The malaise of Islamic radicalism has also spread to Pakistan's nuclear establishment. Dr A. Q. Khan, infamous for his rabid references to “Hindu treachery,” was a major player in moves to transfer nuclear weapons capabilities to Iran, Saudi Arabia and Libya. Bhutto himself described Pakistan's quest for nuclear weapons as his country's contribution to “Islamic Civilisation”.

These sentiments are shared by senior Pakistani nuclear scientists like Sultan Bashiruddin Mehmood, who, along with his colleague Abdul Majeed, was detained shortly after the terrorist strikes of 9/11 for helping the Al Qaeda to obtain nuclear and biological weapons capabilities.

Mehmood openly voiced support for the Taliban and publicly advocated transfer of nuclear weapons to the whole “Ummah” (Muslim Community worldwide). Two other Pakistani scientists, Suleiman Asad and Al Mukhtar, wanted for questioning about suspected links with Osama bin Laden, disappeared in Myanmar. Did they disappear into the territory of Pakistan's “all-weather friend” and partner in proliferation, China?

ZIA'S LEGACY

The roots of this radicalisation can be traced back to the days when the US and Western world backed Pakistani military dictator, General Zia ul Haq, to the hilt.

It was General Zia who ushered in a new era of Islamisation, bigotry and blasphemy laws targeting minorities, and nurtured radical, armed Islamic groups bent on waging jihad across the world. Officers recruited in his era are three-star Generals today, and the army is largely motivated by the ideology of the “Quranic Concept of War” articulated by his protégé Brigadier (later Major General) S.K. Malik.

Describing anyone who stands in the way of jihad as an “aggressor”, Malik held that “the aggressor is always met and destroyed in his own country”. Malik also had a unique view of the concept of “terror”.

He averred: “Terror struck into the heart of the enemy is not only a means.

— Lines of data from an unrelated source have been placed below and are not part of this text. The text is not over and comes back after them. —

(** The preview of the bytes [a\r\nb] is [a\nb]. *)
Example read_text_file_translates_newlines :
  read_text_file Some
    (file_bytes (py "a" ++ [Py.chr 13; Py.chr 10] ++ py "b"))
    (file_bytes (py "a" ++ [Py.chr 13; Py.chr 10] ++ py "b"))
  = py "a" ++ [Py.chr 10] ++ py "b".
Proof. reflexivity. Qed.

Section ClassifierRange.

Lemma table_category_range (extension : str) (c : category) :
  table_category extension = Some c ->
  c <> binary_cat
  /\ exists table,
       (table, c) ∈ extension_tables /\ Py.contains table extension = true.
Proof.
  unfold table_category, extension_tables. cbn [List.find fst snd].
  destruct (Py.contains IMAGE_EXTENSIONS extension) eqn:H1;
    [intros [= <-]; split; [done|]; exists IMAGE_EXTENSIONS; split;
       [set_solver | done]|].
  destruct (Py.contains TEXT_EXTENSIONS extension) eqn:H2;
    [intros [= <-]; split; [done|]; exists TEXT_EXTENSIONS; split;
       [set_solver | done]|].
  destruct (Py.contains PDF_EXTENSIONS extension) eqn:H3;
    [intros [= <-]; split; [done|]; exists PDF_EXTENSIONS; split;
       [set_solver | done]|].
  destruct (Py.contains DOCUMENT_EXTENSIONS extension) eqn:H4;
    [intros [= <-]; split; [done|]; exists DOCUMENT_EXTENSIONS; split;
       [set_solver | done]|].
  destruct (Py.contains SPREADSHEET_EXTENSIONS extension) eqn:H5;
    [intros [= <-]; split; [done|]; exists SPREADSHEET_EXTENSIONS; split;
       [set_solver | done]|].
  destruct (Py.contains PRESENTATION_EXTENSIONS extension) eqn:H6;
    [intros [= <-]; split; [done|]; exists PRESENTATION_EXTENSIONS; split;
       [set_solver | done]|].
  done.
Qed.
(** * 3js viewer: the animation holder of the Fox and the viewer lifecycle

    Shallow embedding of
      - [src/app/three-viewer/engine/world/Fox.ts]
        (class [AnimationHolder]; class [Fox]: its constructor,
        [configureModel], [configureAnimation] and [destroy]);
      - [src/app/three-viewer/three-viewer.component.ts]
        (class [ThreeViewerComponent], [ngOnInit], [ngOnDestroy]).

    The TypeScript code is imperative: it mutates objects reached through
    references and may throw.  It is embedded in a state-and-exception monad
    in which a thrown exception keeps the state reached so far, as a
    JavaScript [throw] does. *)

From Stdlib Require Import QArith.
From stdpp Require Import gmap strings list fin_maps.

Open Scope Z_scope.

(** ** JavaScript completions *)

Module Js.

(** The two kinds of exception the code can meet: the [TypeError] that the
    runtime raises when a property is read from [undefined] or a
    non-function is called, and the [Error] built by an explicit
    [throw new Error(message)] statement. *)
Inductive Exception :=
| TypeError
| Error (message : string).

Inductive Completion (A : Type) :=
| Normal (a : A)
| Throw (e : Exception).
Arguments Normal {A} a.
Arguments Throw {A} e.

(** An exception is explicit when a [throw] statement of the program raised it. *)
Definition explicit (e : Exception) : bool :=
  match e with
  | Error _ => true
  | TypeError => false
  end.

Definition M (S A : Type) : Type := S → Completion A * S.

It is an end in itself. Once a condition of terror into the opponent's heart is obtained, hardly anything is left to be achieved. Terror is not a means of imposing a decision upon the enemy, it is the decision we wish to impose on him. It is a point where the means and end merge.”

This is precisely what was sought to be “imposed” on the ill-fated people killed in the Victoria Terminus in Mumbai on 26/11.

POLICY OF APPEASEMENT

Despite evidence that the ISI recently passed on operational intelligence received from the CIA to terrorist groups, both the US and the UK are making conscious efforts to gloss over the ISI-terrorist nexus.

The greatest threat to internal security in the UK comes from nationals of Pakistani origin, motivated and trained in terrorist safe havens in Pakistan. The UK seeks to appease Pakistan, to facilitate an early withdrawal from Afghanistan and secure ISI cooperation for internal security. The Americans seem to believe that Pakistan has to be kept in good humour, at least for the present, to achieve larger strategic objectives.

India should shed illusions that the Pakistan military establishment can be persuaded to discard the use of terrorism as an instrument of State policy, by mere sweet words and “composite dialogue”.